Making regular investments of spare income

What should I do with my spare money at the end of the month?

If you are fortunate enough to have spare cash left at the end of the month you may wish to commit to putting aside a regular amount each month. There is a good argument that, if you are thinking about this, you should commit to setting the money aside first to instil the discipline required to build wealth. For this reason, it is best to make your monthly commitment to an account that collects via Direct Debit rather than relying on yourself sending a payment. It also helps if the account that the payments initially goes to is ‘difficult’ to access. This doesn’t mean a restricted access account, your first line of savings should always be available without restriction, but rather an account that creates a barrier to just dipping in whenever you are short. 

National Savings & Investments are a good option for this, the money is accessible but takes 3-5 days to be returned to your current account meaning it can help out if you need a new boiler but would arrive too late to fund that last orders round at the pub quiz. 

Makes sure you start with a surplus before investing

If you haven’t already got the equivalent of 3-6 months of your net income available in an accessible savings account, then this should be your first target.
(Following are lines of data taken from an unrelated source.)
(** C1: an action only runs after everything it requires has completed without
    a reason to abort (a persistent action counts as completed when it is
    reached), whatever the interleaving, and whenever signals come. *)
Theorem pipeline_start_safe (g : ActionGraph) concurrency bail x s0 s i j k :
  dag_wf (ag_graph g) → nodes_ok g → starts g bail x s0 → rtc (step g concurrency) s0 s →
  s_jobs s !! i = Some j → j_phase j = JReady → job_start (s_context s) i (j_node j) = JRunning →
  edge_of (dag_edges (ag_graph g)) i k →
  k ∈ d_persistent (s_dispatch s) ∨
  ∃ jk a, s_jobs s !! k = Some jk ∧ completed_action (j_phase jk) = Some a ∧
    should_abort (c_bail (s_context s)) a = false.
Proof.
  intros Hwf Hn Hst Hs Hj Hp Hrun Hik%requirements_edge; [|done].
  pose proof (pipe_inv_reachable _ _ _ _ _ _ Hwf Hn Hst Hs) as Hinv.
  destruct (inv_jobs _ _ _ Hinv i j Hj) as (Hv & _).
  pose proof (inv_requirements _ _ _ Hinv i k Hv Hik) as Hk.
  destruct (inv_completed _ _ _ Hinv k Hk) as [?|(jk & a & Hjk & Ha)]; [by left|right].
  exists jk, a. split_and!; [done..|]. destruct (should_abort _ a) eqn:Hsa; [|done].
  apply (inv_decided _ _ _ Hinv k jk a Hjk) in Hsa; [|by apply completed_decided].
  unfold job_start in Hrun. by rewrite Hsa in Hrun.
Qed.

(** C17: at most as many jobs that were not put off as persistent run at once as
    the pipeline has permits. *)
Theorem pipeline_concurrency (g : ActionGraph) concurrency bail x s0 s :
  dag_wf (ag_graph g) → nodes_ok g → starts g bail x s0 → rtc (step g concurrency) s0 s →
  size (filter (λ p : nat * job, is_running (j_phase p.2) = true ∧ p.1 ∉ d_persistent (s_dispatch s))
          (s_jobs s)) ≤ concurrency.
Proof.
  intros Hwf Hn Hst Hs. pose proof (pipe_inv_reachable _ _ _ _ _ _ Hwf Hn Hst Hs) as Hinv.
  etrans; [|exact (inv_permits _ _ _ Hinv)]. apply map_subseteq_size, map_subseteq_spec.
  intros i j. rewrite !map_lookup_filter_Some. intros (Hj & Hp & Hi). split; [done|]. cbn in *.
  destruct (inv_jobs _ _ _ Hinv i j Hj) as (_ & _ & Hpi). unfold holds_permit.
  destruct (j_permit j); [by destruct (j_phase j)|]. tauto.
Qed.

(** C4: when the pipeline ends as completed, it has received exactly one result
    of every action of the graph, and none of them asked for an abort. *)
Theorem pipeline_completed (g : ActionGraph) concurrency bail x s0 s :
  dag_wf (ag_graph g) → nodes_ok g → 0 < dag_node_count (ag_graph g) → starts g bail x s0 →
  rtc (step g concurrency) s0 s → m_status (s_receive s) = PipelineCompleted →
  a_node_index <$> m_actions (s_receive s) ≡ₚ seq 0 (dag_node_count (ag_graph g)) ∧
  Forall (λ a, should_abort (c_bail (s_context s)) a = false) (m_actions (s_receive s)).
Proof.
  intros Hwf Hn Hpos Hst Hs Hcm.
  destruct (all_inv_reachable _ _ _ _ _ _ Hwf Hn Hpos Hst Hs) as [Hinv _ Hr].
  split; [|apply (recv_clean _ _ Hr); by right].
  pose proof (inv_results_once _ _ _ Hinv) as Hnd. unfold results in Hnd.
  rewrite fmap_app in Hnd. apply NoDup_app in Hnd as (Hnd & _).
  apply submseteq_length_Permutation.
  - apply NoDup_submseteq; [done|]. intros i (a & -> & Ha)%list_elem_of_fmap. apply indices_elem.
    destruct (inv_results _ _ _ Hinv a) as (j & Hj & _); [unfold results; set_solver|].
    by eapply (inv_range _ _ _ Hinv), (inv_jobs _ _ _ Hinv).
  - rewrite length_seq, length_fmap, (recv_completed _ _ Hr Hcm).
    by rewrite total_actions_count.
Qed.

(** C3: from any state a pipeline gets to, it makes at most [17n + 4] more steps
    of its own, where [n] is the number of actions: the dispatcher never polls
    without waiting for a job. *)
Theorem pipeline_terminates (g : ActionGraph) concurrency bail x s0 s s' k :
  dag_wf (ag_graph g) → nodes_ok g → 0 < dag_node_count (ag_graph g) → starts g bail x s0 →
  rtc (step g concurrency) s0 s → nsteps (run_step g concurrency) k s s' →
  k ≤ 17 * dag_node_count (ag_graph g) + 4.
Proof.
  intros Hwf Hn Hpos Hst Hs Hk.
  pose proof (all_inv_reachable _ _ _ _ _ _ Hwf Hn Hpos Hst Hs) as Hall.
  pose proof (all_inv_start g concurrency _ _ _ Hn Hpos Hst) as Hall0.
  rewrite <- (rank_start g _ _ _ Hst). destruct Hst as (l & groups & Hl & _).
  etrans; [|exact (steps_rank g concurrency s0 s l Hwf Hn Hl Hall0 Hs)].
  pose proof (run_steps_rank g concurrency k s s' l Hwf Hn Hl Hall Hk). lia.
Qed.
It’s important that you can survive in the event of unforeseen circumstances, an area which has become increasingly overlooked in the UK since the Credit Crisis

If you need help in creating a surplus you may want to think about budget planning and pot segmentation. 

Monzo, a digital bank is a great way to start allowing you set up ‘pots’ within the same account some of which can be locked by date.

Once you have a sufficient cushion, you may wish to consider investing some of your surplus income into market linked investments via an ISA or other wrapper, depending on your tax rate and wider circumstances. Your investment timescale and your attitude to risk will determine what mix of assets you should hold in the investment. 

By making regular payments into an investment you will naturally spread your risk and this pound cost averaging may mean it is suitable to take slightly more risk with a regular investment than with a capital lump sum being invested.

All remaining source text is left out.